• [DATA SUPPLIED]
(* ===== verification/WsFrame.v ===== *)
(** * WebSocket frames

    The frame codec of [galay-ws/protoc/ws_frame.{h,cc}], [galay-ws/protoc/ws_base.h] and
    [galay-ws/utils/ws_helper.cc]: the cursor over scattered input, the parser and the serializer.
    The masking key a sender draws at random is an argument of the serializer. *)

From Stdlib Require Import ZArith Lia.
From stdpp Require Import base list strings.
From S2P Require Import Prelude WsPayload.

Open Scope Z_scope.

(** ** Data *)

Inductive WsErrorCode : Type :=
| kWsNoError | kWsIncomplete | kWsInvalidFrame | kWsInvalidOpcode | kWsInvalidPayloadLength
| kWsControlFrameTooLarge | kWsControlFrameFragmented | kWsInvalidUtf8 | kWsProtocolError
| kWsConnectionClosed | kWsMessageTooLarge | kWsInvalidCloseCode | kWsReservedBitsSet
| kWsMaskRequired | kWsMaskNotAllowed | kWsConnectionError | kWsSendError | kWsUpgradeFailed
| kWsUnknownError.

Inductive WsOpcode : Type := WsContinuation | WsText | WsBinary | WsClose | WsPing | WsPong.

#[export] Instance WsOpcode_eq_dec : EqDecision WsOpcode.
Proof. solve_decision. Defined.

Record WsFrameHeader : Type := mkWsHeader {
  ws_payload_length : Z;
  ws_opcode : WsOpcode;
  ws_masking_key : bytes;
  ws_fin : bool;
  ws_rsv1 : bool;
  ws_rsv2 : bool;
  ws_rsv3 : bool;
  ws_mask : bool
}.

Record WsFrame : Type := mkWsFrame { ws_header : WsFrameHeader; ws_payload : bytes }.

(** [static_cast<uint8_t>(opcode)] and back; the parser casts only the six named values. *)
Definition opcode_to_u8 (o : WsOpcode) : Z :=
  match o with
  | WsContinuation => 0 | WsText => 1 | WsBinary => 2 | WsClose => 8 | WsPing => 9 | WsPong => 10
  end.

• [TASK GOAL] Provide a verbatim reproduction of all the records.

• [SOLUTION FOR THIS EXERCISE]
(* ===== verification/WsFrame.v ===== *)
(** * WebSocket frames

    The frame codec of [galay-ws/protoc/ws_frame.{h,cc}], [galay-ws/protoc/ws_base.h] and
    [galay-ws/utils/ws_helper.cc]: the cursor over scattered input, the parser and the serializer.
    The masking key a sender draws at random is an argument of the serializer. *)

From Stdlib Require Import ZArith Lia.
From stdpp Require Import base list strings.
From S2P Require Import Prelude WsPayload.

Open Scope Z_scope.

(** ** Data *)

Inductive WsErrorCode : Type :=
| kWsNoError | kWsIncomplete | kWsInvalidFrame | kWsInvalidOpcode | kWsInvalidPayloadLength
| kWsControlFrameTooLarge | kWsControlFrameFragmented | kWsInvalidUtf8 | kWsProtocolError
| kWsConnectionClosed | kWsMessageTooLarge | kWsInvalidCloseCode | kWsReservedBitsSet
| kWsMaskRequired | kWsMaskNotAllowed | kWsConnectionError | kWsSendError | kWsUpgradeFailed
| kWsUnknownError.

Inductive WsOpcode : Type := WsContinuation | WsText | WsBinary | WsClose | WsPing | WsPong.

#[export] Instance WsOpcode_eq_dec : EqDecision WsOpcode.
Proof. solve_decision. Defined.

Record WsFrameHeader : Type := mkWsHeader {
  ws_payload_length : Z;
  ws_opcode : WsOpcode;
  ws_masking_key : bytes;
  ws_fin : bool;
  ws_rsv1 : bool;
  ws_rsv2 : bool;
  ws_rsv3 : bool;
  ws_mask : bool
}.

Record WsFrame : Type := mkWsFrame { ws_header : WsFrameHeader; ws_payload : bytes }.

(** [static_cast<uint8_t>(opcode)] and back; the parser casts only the six named values. *)
Definition opcode_to_u8 (o : WsOpcode) : Z :=
  match o with
  | WsContinuation => 0 | WsText => 1 | WsBinary => 2 | WsClose => 8 | WsPing => 9 | WsPong => 10
  end.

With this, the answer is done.